In this version of our inevitable nightmare hellscape future, a solar flare has mostly destroyed the planet and also caused a virus that turns people into blind zombies which totally makes sense. A group called WCKD (“Wicked”, GET IT?) forces children to complete elaborate deathtrap mazes because that is a completely logical thing to do. The survivors of the maze(s) are then used to try and find a cure for blind zombieism because this is all a very excellent scientific practice. And the whole operation is overseen by Littlefinger because if anyone is going to be torturing children for nonsense future science, it’s Petyr Baelish. Several other recognizable adult actors show up to collect paychecks, too.

Dylan O’Brien (Teen Wolf) stars as Hero Boy, a plucky kid who led a group of fellow children through a brutal maze in the first movie. Hero Boy’s friends include The Smart One (Thomas Brodie-Sangster, Game of Thrones), The Actually Good At Stuff One (Ki Hong Lee, Unbreakable Kimmy Schmidt), and Girl (Kaya Scodelario, Skins). It’s actually a little bit of a shame the script for Scorch Trials is so weak—it’s mostly just running scenes and conversations about where to run to next—because this young cast has some talent and could use better material to chew on. Girl gets the worst end of it, contributing nothing of merit for most of the movie except an extra X chromosome, and being overshadowed by the mid-movie addition of Cool Girl (Rosa Salazar, Insurgent). There’s a half-ass attempt at a love triangle between Hero Boy, Girl, and Cool Girl because formula.

At two hours and ten minutes, Scorch Trials is WAY too long, and because it’s the second entry in a YA dystopia franchise, it is 95% useless. (All second movies in YA dystopia franchises are pointless wastes of time.) There’s maybe twenty minutes of narratively relevant material in the entire movie, the rest is just some combination of running, incoherent yelling, and Aidan Gillen’s wildly incomprehensible accent. The adult actors are all phoning it in—except Giancarlo Esposito (Breaking Bad), who gives a real performance that feels like it belongs in an entirely different movie—and the younger cast doesn’t quite know how to make up for the script’s shortcomings, so they Act Really Hard to try and give this thing some urgency.

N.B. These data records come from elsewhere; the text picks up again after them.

Lemma evict_spec p r p' : pool_wf p -> evict p = (r, p') -> evict_post p r p'.
Proof.
  intros Hwf E. assert (Hwf' := Hwf). destruct Hwf' as [Hc Hcov]. unfold evict in E.
  rewrite (bind_ok m_get _ p p p) in E by done. cbv beta in E.
  destruct (find_victim_spec (steal p) (frames p) (lru p) (pc_lru_lt p Hc))
    as [(idx & f & Hv & Hin & Hf & Hpin & Hnd)|[Hv Hall]];
    erewrite bind_ok in E by (unfold lift; by rewrite Hv); cbv beta iota in E.
  2: { injection E as <- <-. split; [done|]. split; [apply same_view_refl|]. split_and!; [done|done|].
       intros i f Hf Hs. destruct (Hcov i f Hf Hs) as [Hi|[]]. eauto. }
  erewrite bind_ok in E by (unfold frame_at; by rewrite Hf). cbv beta in E.
  fold (evict_tail idx) in E. case_decide as Hdirty.
  - eapply evict_dirty; try done. destruct (steal p); [done|by destruct Hnd].
  - erewrite bind_ok in E by done.
    destruct (pc_frames p Hc idx f Hf) as [F1 F2 F3 F4 F5 F6].
    destruct (evict_tail_spec p idx f Hwf Hf) as (p2 & E2 & Hwf2 & Hsv2 & Hids & Hl).
    { intros Hm. apply F6, F3; [done|]. destruct (state f) eqn:Es; simpl in Hpin; auto; done. }
    rewrite E2 in E. injection E as <- <-. repeat (split; [done|]). eauto.
Qed.

(** ** Acquiring a frame *)

Definition placeholder : Frame := mkFrame BLOCK_ID_MAX zero_page Free false.

Lemma placeholder_wf d : frame_wf d placeholder.
Proof. by split. Qed.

But it’s not a total loss, thanks to director Wes Ball. Scorch Trials is a pretty joyless movie, until action happens. The worldview is bleak and the children weirdly selfish—no self-sacrificing heroes, these—and the whole thing is so tedious it ought to be unwatchable. But there are bright spots, like Esposito’s performance, Gillen’s insane accent, and Ball’s really good action direction. Ball finds ways to make the endless running scenes distinctive, and in a couple places puts together sequences with real elegance, particularly one involving Esposito that feels like a different, and far better, movie. Ball is already locked down to direct the next Maze Runner movie, but after that he’ll probably go to one of the studio franchises. He has a real eye for the kind of large-scale action you get from superheroes and Star Wars. I don’t recommend Maze Runner: The Scorch Trials, but if you get dragged into it for some reason, it’s not a completely miserable watching experience.